### Work instructions
Some of the lines below need repeating. Reproduce exactly those between the lines holding "flow-file readers [_read_flo] and" and "state-and-exception monad over", inclusive.

### Extracted material
(** * Optical-flow datasets of torchvision ([torchvision/datasets/_optical_flow.py])

    A shallow embedding of the module: the [FlowDataset] base class, its
    three variants [Sintel], [KittiFlow] and [FlyingChairs], and the two
    flow-file readers [_read_flo] and
    [_read_16bits_png_with_flow_and_valid_mask].

    Python objects are records, methods are computations in a small
    state-and-exception monad over the instance, exceptions are values of
    [exn].  The file system and the external decoders (PIL, the PNG decoder,
    [numpy.loadtxt]) are the fields of a [FileSystem] record: every theorem
    holds for every file system.  float32 data is kept as 32-bit patterns,
    with IEEE arithmetic taken from the Standard Library's [SpecFloat]. *)

From Stdlib Require Import ZArith List String Ascii Strings.Byte Bool Lia.
From Stdlib Require Import QArith Permutation Sorted.
From Stdlib Require Import Floats.SpecFloat.
Import ListNotations.

Open Scope string_scope.
Open Scope list_scope.
Open Scope Z_scope.

(** ** Exceptions and results *)

Inductive exn : Type :=
| ValueError (msg : string)
| FileNotFoundError (msg : string)
| IndexError (msg : string)
| TypeError (msg : string)
| OverflowError (msg : string)
| OSError (msg : string).

Inductive result (A : Type) : Type :=
| Ok (a : A)
| Raise (e : exn).

Arguments Ok {A} a.
Arguments Raise {A} e.

Definition is_IndexError {A : Type} (r : result A) : Prop :=
  exists msg, r = Raise (IndexError msg).

(** ** The monad of methods: state [S] (the instance) and exceptions.
    A raised exception keeps the state reached so far, as in Python. *)

Definition M (S A : Type) : Type := S -> result A * S.

Definition ret {S A : Type} (a : A) : M S A := fun s => (Ok a, s).

Definition bind {S A B : Type} (c : M S A) (k : A -> M S B) : M S B :=
  fun s =>
    match c s with
    | (Ok a, s') => k a s'
    | (Raise e, s') => (Raise e, s')
    end.

Definition raise {S A : Type} (e : exn) : M S A := fun s => (Raise e, s).

Definition lift {S A : Type} (r : result A) : M S A := fun s => (r, s).

Definition modify {S : Type} (f : S -> S) : M S unit := fun s => (Ok tt, f s).

Declare Scope monad_scope.
Delimit Scope monad_scope with monad.
Notation "x <- c ;; k" := (bind c (fun x => k))
  (at level 100, c at next level, right associativity) : monad_scope.
Notation "c ;; k" := (bind c (fun _ => k))
  (at level 100, right associativity) : monad_scope.
Open Scope monad_scope.

(** [for x in l: body(x)] *)
Fixpoint for_ {S B : Type} (l : list B) (body : B -> M S unit) : M S unit :=
  match l with
  | [] => ret tt
  | x :: t => body x ;; for_ t body
  end.

(** ** Python built-ins used by the module *)

Definition len {A : Type} (l : list A) : Z := Z.of_nat (List.length l).

(** [range(n)]: empty when [n <= 0]. *)
Definition range (n : Z) : list Z := map Z.of_nat (seq 0 (Z.to_nat n)).

(** [l[i]] on a sequence: a negative index counts from the end, an index
    outside [-len, len) raises IndexError. *)
Definition seq_getitem {A : Type} (msg : string) (l : list A) (i : Z) : result A :=
  let j := if i <? 0 then i + len l else i in
  if (j <? 0) || (len l <=? j) then Raise (IndexError msg)
  else match nth_error l (Z.to_nat j) with
       | Some a => Ok a
       | None => Raise (IndexError msg)
       end.

Definition list_getitem {A : Type} : list A -> Z -> result A :=
  seq_getitem "list index out of range".

(** [sorted] on strings: the increasing rearrangement for the code-point
    order, which is the byte order of [String.leb]. *)
Fixpoint insert (x : string) (l : list string) : list string :=
  match l with
  | [] => [x]
  | y :: t => if String.leb x y then x :: l else y :: insert x t
  end.

Definition sorted (l : list string) : list string := fold_right insert [] l.

Definition zip {A B : Type} : list A -> list B -> list (A * B) := @combine A B.

(** [Path(a) / b], as the string [str] gives back. *)
Definition Path_div (a b : string) : string := (a ++ "/" ++ b)%string.
Notation "a // b" := (Path_div a b) (at level 40, left associativity).

(** ** float32 *)

Module Float32.

Definition prec : Z := 24.
Definition emax : Z := 128.

(** The IEEE 754 binary32 value of a 32-bit pattern. *)
Definition of_bits (w : Z) : spec_float :=
  let s := Z.testbit w 31 in
  let e := Z.land (Z.shiftr w 23) 255 in
  let m := Z.land w 8388607 in
  if e =? 0 then
    match m with
    | Zpos p => S754_finite s p (-149)
    | _ => S754_zero s
    end
  else if e =? 255 then
    (if m =? 0 then S754_infinity s else S754_nan)
  else
    match m + 8388608 with
    | Zpos p => S754_finite s p (e - 150)
    | _ => S754_nan
    end.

### Answer section
    flow-file readers [_read_flo] and
    [_read_16bits_png_with_flow_and_valid_mask].

    Python objects are records, methods are computations in a small
    state-and-exception monad over the instance, exceptions are values of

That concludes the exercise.